[Source records]
(** * hextract: the hex/RGB codec, the average-colour extractor and the
      WCAG contrast calculator of [src/index.ts], embedded in Rocq.

    The development follows the source file function by function.

    - JavaScript strings are sequences of code units; the codec only ever
      distinguishes code units below 128, so a string is a [string] whose
      [ascii] elements stand for the code units 0..255.
    - The numbers that flow through the codec and the extractor are integers
      far below 2^53 (channel samples, their sums, pixel counts) or one of the
      non-finite values produced by [0 / 0] and [parseInt]; they are the type
      [number] below.  Signed zeros are not distinguished.
    - The numbers of the contrast calculator are binary64 floats ([float],
      the kernel's primitive floats), with [Math.pow], which ECMAScript
      leaves implementation-approximated, as a parameter. *)

From Stdlib Require Import Floats.
From Stdlib Require Import ZArith List Ascii String Bool Lia.
From Stdlib.Strings Require Import Byte.
From Stdlib Require Import Permutation.
From stdpp Require Import base option gmap.

Import ListNotations.
Local Open Scope string_scope.
Local Open Scope Z_scope.

(* ===================================================================== *)
(** ** JavaScript numbers and strings *)
(* ===================================================================== *)

(** The values of type [number] that occur in the codec and the extractor. *)
Inductive number : Type :=
| Int (z : Z)
| NaN
| PosInfinity
| NegInfinity.

(** What reading an array yields: an element, or [undefined] out of range. *)
Inductive jsval : Type :=
| Undefined
| Num (n : number).

(** [ToNumber]: [undefined] converts to [NaN]. *)
Definition ToNumber (v : jsval) : number :=
  match v with
  | Undefined => NaN
  | Num n => n
  end.

(** [x + y] on numbers. *)
Definition js_add (x y : number) : number :=
  match x, y with
  | NaN, _ | _, NaN => NaN
  | PosInfinity, NegInfinity | NegInfinity, PosInfinity => NaN
  | PosInfinity, _ | _, PosInfinity => PosInfinity
  | NegInfinity, _ | _, NegInfinity => NegInfinity
  | Int a, Int b => Int (a + b)
  end.

(** [Math.floor(x / y)].  For integers [a], [b] below 2^53 the binary64
    quotient rounds to a value with the same floor as the exact quotient, so
    the composite is integer floor division; a zero divisor gives [NaN] or an
    infinity, which [Math.floor] returns unchanged. *)
Definition Math_floor_div (x y : number) : number :=
  match x, y with
  | NaN, _ | _, NaN => NaN
  | Int a, Int b =>
      if b =? 0 then
        (if a =? 0 then NaN else if 0 <? a then PosInfinity else NegInfinity)
      else Int (a / b)
  | Int _, (PosInfinity | NegInfinity) => Int 0
  | PosInfinity, Int b => if 0 <=? b then PosInfinity else NegInfinity
  | NegInfinity, Int b => if 0 <=? b then NegInfinity else PosInfinity
  | (PosInfinity | NegInfinity), (PosInfinity | NegInfinity) => NaN
  end.

(** The code unit of a character. *)
Definition code (c : ascii) : Z := Z.of_N (N_of_ascii c).

Definition char_of (z : Z) : ascii := ascii_of_N (Z.to_N z).

Definition in_range (lo hi c : ascii) : bool :=
  (code lo <=? code c) && (code c <=? code hi).

(** The digit of value [d] (0..15) in [Number.prototype.toString(16)]:
    lowercase letters for 10..15. *)
Definition digit_char (d : Z) : ascii :=
  if d <? 10 then char_of (48 + d) else char_of (87 + d).

(** The hexadecimal digits of a positive integer, most significant first,
    prepended to [acc].  [fuel] bounds the number of digits. *)
Fixpoint digits16 (fuel : nat) (n : Z) (acc : string) : string :=
  match fuel with
  | O => acc
  | S fuel' =>
      let acc' := String (digit_char (n mod 16)) acc in
      if n <? 16 then acc' else digits16 fuel' (n / 16) acc'
  end.

(** One more than the number of bits of [n]: never fewer than its number of
    hexadecimal digits. *)
Definition digits16_fuel (n : Z) : nat := S (Z.to_nat (Z.log2 n)).

(** [c.toString(16)]. *)
Definition Number_toString16 (c : number) : string :=
  match c with
  | NaN => "NaN"
  | PosInfinity => "Infinity"
  | NegInfinity => "-Infinity"
  | Int z =>
      if z <? 0 then String "-" (digits16 (digits16_fuel (- z)) (- z) "")
      else digits16 (digits16_fuel z) z ""
  end.

(* ===================================================================== *)
(** ** The hex/RGB codec *)
(* ===================================================================== *)

(** [componentToHex] (index.ts, lines 43-46). *)
Definition componentToHex (c : number) : string :=
  let hex := Number_toString16 c in
  if (String.length hex =? 1)%nat then "0" ++ hex else hex.

(** [rgbToHex] (lines 48-50). *)
Definition rgbToHex (r g b : number) : string :=
  "#" ++ componentToHex r ++ componentToHex g ++ componentToHex b.

(** [rgbToHexString] (lines 171-173). *)
Definition rgbToHexString (r g b : number) : string := rgbToHex r g b.

(** *** The regular expression of [hexToRgb]

    [/^#?([a-f\d]{2})([a-f\d]{2})([a-f\d]{2})$/i] is a sequence of an
    optional literal and three capturing groups, each a character class
    repeated a fixed number of times, anchored at both ends (no [m] flag).
    The matcher below is the backtracking matcher of ECMAScript restricted
    to these node kinds. *)

Inductive node : Type :=
| Optional (c : ascii)                     (* c?  (greedy) *)
| Capture (cls : list ascii) (n : nat).    (* (cls{n}) *)

(** [Canonicalize] under the [i] flag without [u]: the upper-case mapping,
    which never maps a code unit of 128 or more to one below 128. *)
Definition Canonicalize (c : ascii) : ascii :=
  if in_range "a" "z" c then char_of (code c - 32) else c.

(** Case-insensitive membership of [ch] in a class given by its members. *)
Definition class_matches (cls : list ascii) (ch : ascii) : bool :=
  existsb (fun a => Ascii.eqb (Canonicalize a) (Canonicalize ch)) cls.

(** Consume exactly [n] characters of the class; the consumed text and the
    rest of the input. *)
Fixpoint take_class (cls : list ascii) (n : nat) (s : string)
  : option (string * string) :=
  match n with
  | O => Some ("", s)
  | S n' =>
      match s with
      | EmptyString => None
      | String ch rest =>
          if class_matches cls ch then
            match take_class cls n' rest with
            | Some (m, rest') => Some (String ch m, rest')
            | None => None
            end
          else None
      end
  end.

• YOUR ASSIGNMENT
Please print verbatim each line from the first line of the entries above to the line that contains "From Stdlib.Strings Require Import Byte.", inclusive, and nothing more.

• RESPONSE TO THIS EXERCISE
(** * hextract: the hex/RGB codec, the average-colour extractor and the
      WCAG contrast calculator of [src/index.ts], embedded in Rocq.

    The development follows the source file function by function.

    - JavaScript strings are sequences of code units; the codec only ever
      distinguishes code units below 128, so a string is a [string] whose
      [ascii] elements stand for the code units 0..255.
    - The numbers that flow through the codec and the extractor are integers
      far below 2^53 (channel samples, their sums, pixel counts) or one of the
      non-finite values produced by [0 / 0] and [parseInt]; they are the type
      [number] below.  Signed zeros are not distinguished.
    - The numbers of the contrast calculator are binary64 floats ([float],
      the kernel's primitive floats), with [Math.pow], which ECMAScript
      leaves implementation-approximated, as a parameter. *)

From Stdlib Require Import Floats.
From Stdlib Require Import ZArith List Ascii String Bool Lia.
From Stdlib.Strings Require Import Byte.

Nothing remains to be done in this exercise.